The results reflect ASEAN’s recognition of China’s economic performance and policy continuity. It is noteworthy that a clear majority, over half at 55.2 percent, identified “strengthening ASEAN’s resilience and unity” as the primary approach to navigating the competition between the US and China, underscoring that strategic autonomy remains ASEAN’s core principle. In this sense, the key to the continuous deepening of China-ASEAN relations lies in China’s consistent respect for the autonomous demands of ASEAN and joint efforts to expand the region’s stability, development space and institutional resilience.

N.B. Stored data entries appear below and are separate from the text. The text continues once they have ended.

(* ===== verification/Checksum.v ===== *)
(** * Extent checksums (crates/blockyard-common/src/checksum.rs)

    The hexadecimal form of the blake3 digest, the hash being the parameter
    [Blake3] of [Placement]. *)

From S2P Require Import Prelude Common Placement.

#[local] Open Scope N_scope.

(** [blake3::Hash::to_hex]: two lower-case digits per byte. *)
Definition hex_digit (d : N) : Ascii.ascii :=
  Ascii.ascii_of_N (if decide (d < 10) then 48 + d else 87 + d).

Fixpoint to_hex (bs : list N) : string :=
  match bs with
  | [] => EmptyString
  | b :: bs => String (hex_digit (b `div` 16)) (String (hex_digit (b `mod` 16)) (to_hex bs))
  end.

Section checksum.
Context `{!Blake3}.

Definition compute_checksum (data : list N) : string := to_hex (blake3 data).

Definition verify_checksum (data : list N) (expected : string) : bool :=
  bool_decide (compute_checksum data = expected).

End checksum.

(** ** Lemmas *)

Lemma hex_digit_inj d1 d2 : d1 < 16 → d2 < 16 → hex_digit d1 = hex_digit d2 → d1 = d2.
Proof.
  intros H1 H2 Heq%(f_equal Ascii.N_of_ascii). unfold hex_digit in Heq.
  destruct (decide (d1 < 10)), (decide (d2 < 10));
    rewrite !Ascii.N_ascii_embedding in Heq by lia; lia.
Qed.

Lemma to_hex_inj bs1 bs2 :
  Forall (λ b, b < 256) bs1 → Forall (λ b, b < 256) bs2 → to_hex bs1 = to_hex bs2 → bs1 = bs2.
Proof.
  intros H1. revert bs2. induction H1 as [|b1 bs1 Hb1 _ IH]; intros [|b2 bs2] H2 Heq; try done.
  apply Forall_cons in H2 as [Hb2 H2]. injection Heq as Hhi Hlo Heq.
  assert (b1 `div` 16 = b2 `div` 16) by (apply hex_digit_inj; [apply N.Div0.div_lt_upper_bound; lia..|done]).
  assert (b1 `mod` 16 = b2 `mod` 16) by (apply hex_digit_inj; [apply N.mod_upper_bound; lia..|done]).
  f_equal; [|by apply IH].
  rewrite (N.div_mod b1 16), (N.div_mod b2 16) by lia. congruence.
Qed.

Section checksum_lemmas.
Context `{!Blake3}.

Lemma verify_checksum_refl data : verify_checksum data (compute_checksum data) = true.
Proof. by apply bool_decide_eq_true. Qed.

(** If the hash has no collision between the two inputs, a passing check
    identifies the data. *)
Lemma verify_checksum_sound data data' :
  (∀ bs, Forall (λ b, b < 256) (blake3 bs)) →
  (blake3 data = blake3 data' → data = data') →
  verify_checksum data (compute_checksum data') = true → data = data'.
Proof. intros Hbytes Hcr Heq%bool_decide_eq_true. apply Hcr. by apply to_hex_inj. Qed.

End checksum_lemmas.
(** What is read of a body the server wrote is read of the document in it. *)
Lemma received_json {A} (d : json → option A) status j resp a :
  received resp (json_response status j) → response_json d resp = Ok a → d j = Some a.
Proof.
  intros [_ Hb]. unfold response_json. simpl in Hb. destruct Hb as [-> | ->]; [|done].
  simpl. rewrite json_parse_print. simpl. by destruct (d j); intros [= <-].
Qed.

(** ** The server's side of each request *)

Lemma serve_status env st :
  serve env (MkHttpRequest GET "/api/v1/cluster/status" None) st = cluster_status st.
Proof.
  unfold serve. by replace (find_route routes _ _) with (Ok (E := N) (ClusterStatusEp, @nil string))
    by (vm_compute; reflexivity).
Qed.

Lemma serve_lookup env op st :
  serve env (MkHttpRequest GET ("/api/v1/operations" +:+ ("/" +:+ to_string op)) None) st = lookup_operation op st.
Proof.
  destruct op as [u]. unfold serve. cbn [hr_method hr_path hr_body].
  change (to_string (OperationId_new u)) with (uuid_to_string u). rewrite route_lookup_operation.
  cbn [handle]. unfold with_id. cbn [head]. destruct (uuid_url_plain u) as [Hp _].
  simpl. rewrite percent_decode_plain by done. by rewrite uuid_parse_to_string.
Qed.

(** A body written by a codec of the server's reader. *)
Lemma with_json_codec {A} (d : json → option A) ser fit (h : A → AppState W → AppState W * HttpResponse) a st :
  Codec d ser fit → fit a → body_fits (json_print (ser a)) →
  with_json d (Some (json_sent (json_print (ser a)))) h st = h a st.
Proof.
  intros Hc Ha Hfits. unfold with_json. simpl. rewrite is_json_type_json, decide_True by done.
  rewrite json_parse_print. by rewrite codec_fit.
Qed.

Lemma with_json_too_long {A} (d : json → option A) (h : A → AppState W → AppState W * HttpResponse) text st :
  ¬ body_fits text → with_json d (Some (json_sent text)) h st = (st, rejection 413).
Proof. intros Hlong. unfold with_json. simpl. by rewrite is_json_type_json, decide_False. Qed.

Lemma rejection_not_success status resp :
  400 ≤ status → received resp (rejection status) → is_success resp = true → False.
Proof.
  intros Hs [Hst _] Hsucc. unfold is_success in Hsucc. apply bool_decide_eq_true in Hsucc. simpl in Hst. lia.
Qed.

Lemma with_json_codec_only {A} (d : json → option A) ser fit (h : A → AppState W → AppState W * HttpResponse) a st :
  Codec d ser fit →
  with_json d (Some (json_sent (json_print (ser a)))) h st = h a st ∧ fit a ∨
  ∃ status, 400 ≤ status ∧ with_json d (Some (json_sent (json_print (ser a)))) h st = (st, rejection status).
Proof.
  intros Hc. destruct (decide (body_fits (json_print (ser a)))) as [Hfits|Hlong].
  2: { right. exists 413. split; [lia|by apply with_json_too_long]. }
  unfold with_json. simpl. rewrite is_json_type_json, decide_True, json_parse_print by done.
  destruct (d (ser a)) as [b|] eqn:Hb; [left|right; exists 422; split; [lia|done]]. by apply codec_only in Hb as [-> ?].
Qed.

Lemma serve_commit env body st :
  serve env (MkHttpRequest POST "/api/v1/extent-mappings" body) st =
    with_json de_extent_mapping_request body commit_extent_mapping st.
Proof.
  unfold serve. by replace (find_route routes _ _) with (Ok (E := N) (CommitEp, @nil string))
    by (vm_compute; reflexivity).
Qed.

Lemma serve_commit_batch env body st :
  serve env (MkHttpRequest POST "/api/v1/extent-mappings/batch" body) st =
    with_json (de_vec de_extent_mapping_request) body commit_extent_mapping_batch st.
Proof.
  unfold serve. by replace (find_route routes _ _) with (Ok (E := N) (CommitBatchEp, @nil string))
    by (vm_compute; reflexivity).
Qed.

(** ** The client's side *)

Abbreviation transport := (http_network endpoint) (only parsing).

(** A state of the service during a call. *)
Definition during hw hw' (w : W) : Prop := later (hw_service hw) w ∧ later w (hw_service hw').

Lemma during_seen hw hw' w : during hw hw' w → seen_between (λ hw, sm_data (hw_service hw)) hw hw' (sm_data w).
Proof.
  intros [Hl1 Hl2]. split_and!; [apply sm_data_reachable..| |]; by apply advances_epoch.
Qed.

Lemma fetch_status_spec hw hw' r :
  fetch_status (HttpTransport0 := transport) endpoint hw = (hw', r) →
  later (hw_service hw) (hw_service hw') ∧
  ∀ s, r = Ok s → ∃ w, during hw hw' w ∧ EpochId_new (csr_placement_epoch s) = sm_epoch (sm_data w).
Proof.
  unfold fetch_status. destruct (http_get _ _ hw) as [hw1 r1] eqn:Hg.
  apply http_get_spec in Hg as [Hl Hok].
  destruct r1 as [resp|]; [|by intros [= <- <-]].
  destruct (is_success resp); intros [= <- <-]; (split; [done|]); [|done].
  intros s Hs. destruct (Hok resp eq_refl) as (env & st1 & st2 & resp0 & Hl1 & Hserve & Hl2 & Hrecv).
  rewrite serve_status in Hserve. injection Hserve as <- <-.
  destruct (response_json _ resp) as [s'|] eqn:Hj; [|done]. injection Hs as ->.
  eapply received_json in Hj; [|done]. apply status_read_only in Hj as ->.
  exists (as_metadata st1). split; [done|]. simpl. unfold svc_current_epoch.
  by destruct (sm_epoch (sm_data (as_metadata st1))).
Qed.

(** A call of the client is a call of the service at some moment between its start
    and its end, if it returns a result; in any case time only moves forward. *)
Definition linearised {A} (http : HttpWorld W → HttpWorld W * result Error A) (svc : W → W * result Error A) : Prop :=
  ∀ hw hw' r, http hw = (hw', r) →
    later (hw_service hw) (hw_service hw') ∧
    ∀ a, r = Ok a → ∃ w1 w2,
      later (hw_service hw) w1 ∧ svc w1 = (w2, Ok a) ∧ later w2 (hw_service hw').

Lemma epoch_linearised :
  linearised (http_current_epoch (HttpTransport0 := transport) endpoint) (λ w, (w, Ok (svc_current_epoch w))).
Proof.
  intros hw hw' r. unfold http_current_epoch. destruct (fetch_status _ hw) as [hw1 r1] eqn:Hf.
  apply fetch_status_spec in Hf as [Hl Hok]. intros [= <- <-]. split; [done|].
  intros e He. destruct r1 as [s|]; [|done]. injection He as <-.
  destruct (Hok s eq_refl) as (w & [Hl1 Hl2] & He). exists w, w. split_and!; [done| |done].
  by unfold svc_current_epoch; rewrite He.
Qed.

Lemma lookup_linearised op :
  linearised (http_lookup_operation (HttpTransport0 := transport) endpoint op)
    (λ w, (w, Ok (committed_of <$> svc_lookup_by_operation_id op w))).
Proof.
  intros hw hw' r. unfold http_lookup_operation. destruct (http_get _ _ hw) as [hw1 r1] eqn:Hg.
  apply http_get_spec in Hg as [Hl Hok]. destruct r1 as [resp|]; [|by intros [= <- <-]].
  destruct (Hok resp eq_refl) as (env & st1 & st2 & resp0 & Hl1 & Hserve & Hl2 & Hrecv).
  rewrite serve_lookup in Hserve. injection Hserve as <- <-.
  rewrite decide_False by (rewrite (proj1 Hrecv); done).
  destruct (is_success resp); intros [= <- <-]; (split; [done|]); [|done]. intros a Hr.
  destruct (response_json _ resp) as [l|] eqn:Hj; [|done].
  eapply received_json in Hj; [|done]. apply lookup_read_only in Hj as ->.
  change (lookup_result (lookup_response (svc_lookup_by_operation_id op (as_metadata st1))) = Ok a) in Hr.
  rewrite lookup_response_result in Hr. injection Hr as <-. by exists (as_metadata st1), (as_metadata st1).
Qed.

Lemma http_refresh_spec c hw hw' c' e :
  http_refresh_metadata (HttpTransport0 := transport) endpoint c hw = (hw', c', Ok e) →
  cache_epoch c' = e ∧ ∃ w, during hw hw' w ∧ e = sm_epoch (sm_data w).
Proof.
  unfold http_refresh_metadata. destruct (fetch_status _ hw) as [hw1 [s|]] eqn:Hf; [|done].
  apply fetch_status_spec in Hf as [_ Hok].
  destruct (Hok s eq_refl) as (w & [Hw1 Hw2] & He). rewrite He.
  destruct (http_get _ "/api/v1/nodes" hw1) as [hw2 [nodes_resp|]] eqn:Hn; [|done].
  apply http_get_spec in Hn as [Hl2 _].
  destruct (is_success nodes_resp).
  - destruct (response_json _ nodes_resp); [|done].
    destruct (http_get _ "/api/v1/volumes" hw2) as [hw3 [vols_resp|]] eqn:Hv; [|done].
    apply http_get_spec in Hv as [Hl3 _].
    assert (later w (hw_service hw3)) by by do 2 (etrans; [done|]).
    destruct (is_success vols_resp); [destruct (response_json _ vols_resp); [|done]|];
      intros [= <- <- <-]; (split; [done|]); by exists w.
  - intros [= <- <- <-]. split; [done|]. exists w. split; [|done]. split; [done|by etrans].
Qed.

(** The client is one that the recovery code can rely on. *)
Definition http_client_laws : @MetadataClientLaws _ _ _ (http_metadata_client endpoint).
Proof.
  refine {| client_view := λ hw, sm_data (hw_service hw) |}.
  - intros op hw hw' r _ Hr. destruct (lookup_linearised _ _ _ _ Hr) as [_ Hok].
    destruct (Hok r eq_refl) as (w & w2 & ? & [= <- <-] & ?). exists (sm_data w). by split; [apply during_seen|].
  - intros hw hw' e _ He. destruct (epoch_linearised _ _ _ He) as [_ Hok].
    destruct (Hok e eq_refl) as (w & w2 & ? & [= <- <-] & ?). exists (sm_data w). by split; [apply during_seen|].
  - intros c hw hw' c' e _ (Hc & w & Hw & ->)%http_refresh_spec. split; [done|].
    exists (sm_data w). split; [by apply during_seen|done].
Defined.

Both sides face fresh historical opportunities and notable challenges. Over the next five years, China and ASEAN need to seek common ground while shelving and narrowing differences, and find targeted, practical solutions to the difficulties hindering deeper relations.

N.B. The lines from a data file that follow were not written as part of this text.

Lemma committed_write_on_majority_witness :
  ∃ acked, replicated_on (request 5 [1; 2; 3; 4]) 3 (pipeline_of (Replicated 3) [NodeId_new 3]) acked
    (pl_world (execute 3 (op 7) (request 5 [1; 2; 3; 4]) (pipeline_of (Replicated 3) [NodeId_new 3])).1).
Proof.
  destruct (execute 3 (op 7) (request 5 [1; 2; 3; 4]) (pipeline_of (Replicated 3) [NodeId_new 3]))
    as [p' r] eqn:Hr.
  assert (r = Ok (WriteCommitted (EpochId_new 1))) as -> by (vm_compute in Hr; injection Hr as _ <-; reflexivity).
  destruct (committed_write_on_majority 3 (op 7) (request 5 [1; 2; 3; 4])
    (pipeline_of (Replicated 3) [NodeId_new 3]) p' (EpochId_new 1) 3 Hr) as [_ [Hl|(acked & Hrep & _)]].
  - vm_compute. reflexivity.
  - apply (bool_decide_unpack _). vm_compute. exact I.
  - intros n Hn. exact (not_elem_of_empty (C:=gset (N * N)) _ Hn).
  - reflexivity.
  - exfalso. destruct Hl as (w & cm & Hrtc & Hl & _). rewrite (cluster_lookups _ _ _ Hrtc) in Hl.
    vm_compute in Hl. discriminate.
  - exists acked. exact Hrep.
Defined.

(** The write path commits nothing to the metadata service: after a write that is
    reported committed, the service's log is unchanged and a query by the write's
    operation finds nothing. *)
Theorem committed_write_not_in_metadata :
  let r := execute 3 (op 7) (request 5 [1; 2; 3; 4]) (pipeline_of (Replicated 3) []) in
  r.2 = Ok (WriteCommitted (EpochId_new 1)) ∧ cluster_log (pl_world r.1) = setup ∧
  (mc_lookup_operation (op 7) (pl_world r.1)).2 = Ok None.
Proof. vm_compute. auto. Qed.
Lemma coalescing_loses_nothing_witness :
  let w b d := MkPendingWrite vol (MkRange b (b + 4)) d 0 in
  ∃ b' out, add_writes [(1, w 4 [1; 2]); (2, w 0 [3; 4])] (CoalescingBuffer_new CoalescingConfig_default 8) =
      Return (b', out) ∧
    pending_bytes (out ++ (flush_all b').2) = 4.
Proof.
  intros w. destruct (coalescing_loses_nothing [(1, w 4 [1; 2]); (2, w 0 [3; 4])]
    (CoalescingBuffer_new CoalescingConfig_default 8)) as (b' & out & Hrun & _ & _ & Hb); [discriminate|].
  exists b', out. split; [exact Hrun|]. rewrite Hb. reflexivity.
Defined.

(** Coalescing does not keep data at its address: two adjacent writes of a stripe
    that arrive in decreasing block order come out as one write of both ranges
    with the data in the order of arrival. *)
Theorem coalescing_misplaces_data :
  let w b d := MkPendingWrite vol (MkRange b (b + 2)) d 0 in
  ∃ b', add_writes [(1, w 2 [3; 4]); (2, w 0 [1; 2])] (CoalescingBuffer_new CoalescingConfig_default 8) =
      Return (b', []) ∧
    (flush_all b').2 = [MkPendingWrite vol (MkRange 0 4) [3; 4; 1; 2] 0].
Proof. eexists. split; vm_compute; reflexivity. Qed.
(* ===== verification/BlockHandler.v ===== *)
(** * The block handler (crates/blockyard-ublk/src/block_handler.rs)

    Translation of kernel block requests (ublk.rs) into pipeline writes, split at
    extent boundaries, and into reads of the data nodes.  Reads go through the
    trait [DataNodeReader] of [ReadTypes].  The random operation identifiers are a function of the
    session's counter, [gen]. *)

From S2P Require Import Prelude Common MetadataSM MetadataSpec MetadataService Placement Checksum EcCodec.
From S2P Require Import Watermark MetadataCache ClientRecovery ClientHealth WritePipeline EcWritePipeline.
From S2P Require Export ReadTypes.

#[local] Open Scope N_scope.

(** ** Requests (ublk.rs) *)

Inductive IoOperation := IoRead | IoWrite | IoFlush | IoDiscard.

Record IoRequest := MkIoRequest {
  io_operation : IoOperation;
  io_offset_bytes : N;
  io_length_bytes : N;
  io_data : option (list N);
  io_tag : N;
}.

(** A block size of 0 makes the division panic. *)
Definition io_block_range (block_size : N) (req : IoRequest) : exec Range :=
  if decide (block_size = 0) then Panic else
  Return (MkRange (io_offset_bytes req `div` block_size)
            (div_ceil (u64_add (io_offset_bytes req) (io_length_bytes req)) block_size)).

(** ** Data *)

Record VolumeConfig := MkVolumeConfig {
  vc_volume_id : VolumeId;
  vc_size_bytes : N;
  vc_block_size : N;
  vc_protection : ProtectionPolicy;
  vc_extent_size : N;
}.

Definition vc_extent_blocks (v : VolumeConfig) : N :=
  let bs := N.max (vc_block_size v) 1 in
  N.max (vc_extent_size v `div` bs) 1.

(** The pipelines share their state; both retry three times. *)
Record ClusterBlockHandler {W : Type} := MkHandler {
  bh_config : VolumeConfig;
  bh_pipeline : Pipeline W;
  bh_lease : LeaseManager;
}.
Arguments ClusterBlockHandler : clear implicits.

Definition max_retries : nat := 3.

(** ** Splitting at extent boundaries *)

(** One iteration: the blocks and the number of bytes of the next chunk. *)
Definition next_chunk (extent_blocks bs end_block len : N) (current_block offset : N) : Range * N :=
  let extent_num := current_block `div` extent_blocks in
  let next_extent_start := u64_mul (u64_add extent_num 1) extent_blocks in
  let chunk_end := N.min next_extent_start end_block in
  let blocks_in_chunk := u64_sub chunk_end current_block in
  (MkRange current_block chunk_end, N.min (u64_mul blocks_in_chunk bs) (len - offset)).

(** [data.slice(offset..offset + byte_len)] *)
Definition slice (offset byte_len : N) (data : list N) : list N :=
  take (N.to_nat byte_len) (drop (N.to_nat offset) data).

(** [Vec::resize(n, 0)] *)
Definition resize_zero (n : N) (l : list N) : list N :=
  take (N.to_nat n) l ++ replicate (N.to_nat n - length l) 0.

Definition zeros (n : N) : list N := replicate (N.to_nat n) 0.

On the one hand, the State of Southeast Asia: 2026 Survey Report shows that ASEAN’s political concern over the South China Sea situation, at 48.2 percent, has declined, but it remains the top geopolitical issue involving China. In 2026, as conditions for concluding the Code of Conduct become increasingly favorable, all parties must guard against disruptive external interference.
China can also address the South China Sea issue within the broader framework of strategic bilateral cooperation to prevent it from overshadowing overall relations. Functional security projects, such as joint search and rescue exercises and maritime law enforcement capacity building, could help stabilize expectations. In addition, by strengthening China-ASEAN cooperation in the blue economy, including marine fisheries, marine biological resource development and marine renewable energy, the two sides can provide support for the handling of sensitive issues.
On the other hand, the survey shows that 41.9 percent of respondents are confident or very confident in China as a Global South leader. As a natural member of the Global South, China’s positioning consistently aligns with that of other developing countries. In practice, China should focus more on poverty alleviation, climate change and digital transformation through localized and perceptible grassroots actions. For instance, most ASEAN respondents (60 percent) view climate change and intensifying extreme weather events as the most pressing challenge, but their underlying logic differs fundamentally from that of the European Union. Climate change directly affects agricultural output, freshwater security, coastal livelihoods and vulnerable rural groups in ASEAN. Therefore, China should not stop at general discussions of climate issues, but respond to the survival pressures behind them. Only by doing so can China better support the collective empowerment and self-strengthening of the Global South.
Zhai Kun is a professor at the School of International Studies and the deputy director of the Institute of Area Studies at Peking University. Lin Handong is a doctoral student at the Belt and Road Research Institute of Yunnan University and at the Southwest United Graduate School.
The authors contributed this article to China Watch, a think tank powered by China Daily. The views do not necessarily reflect those of China Daily.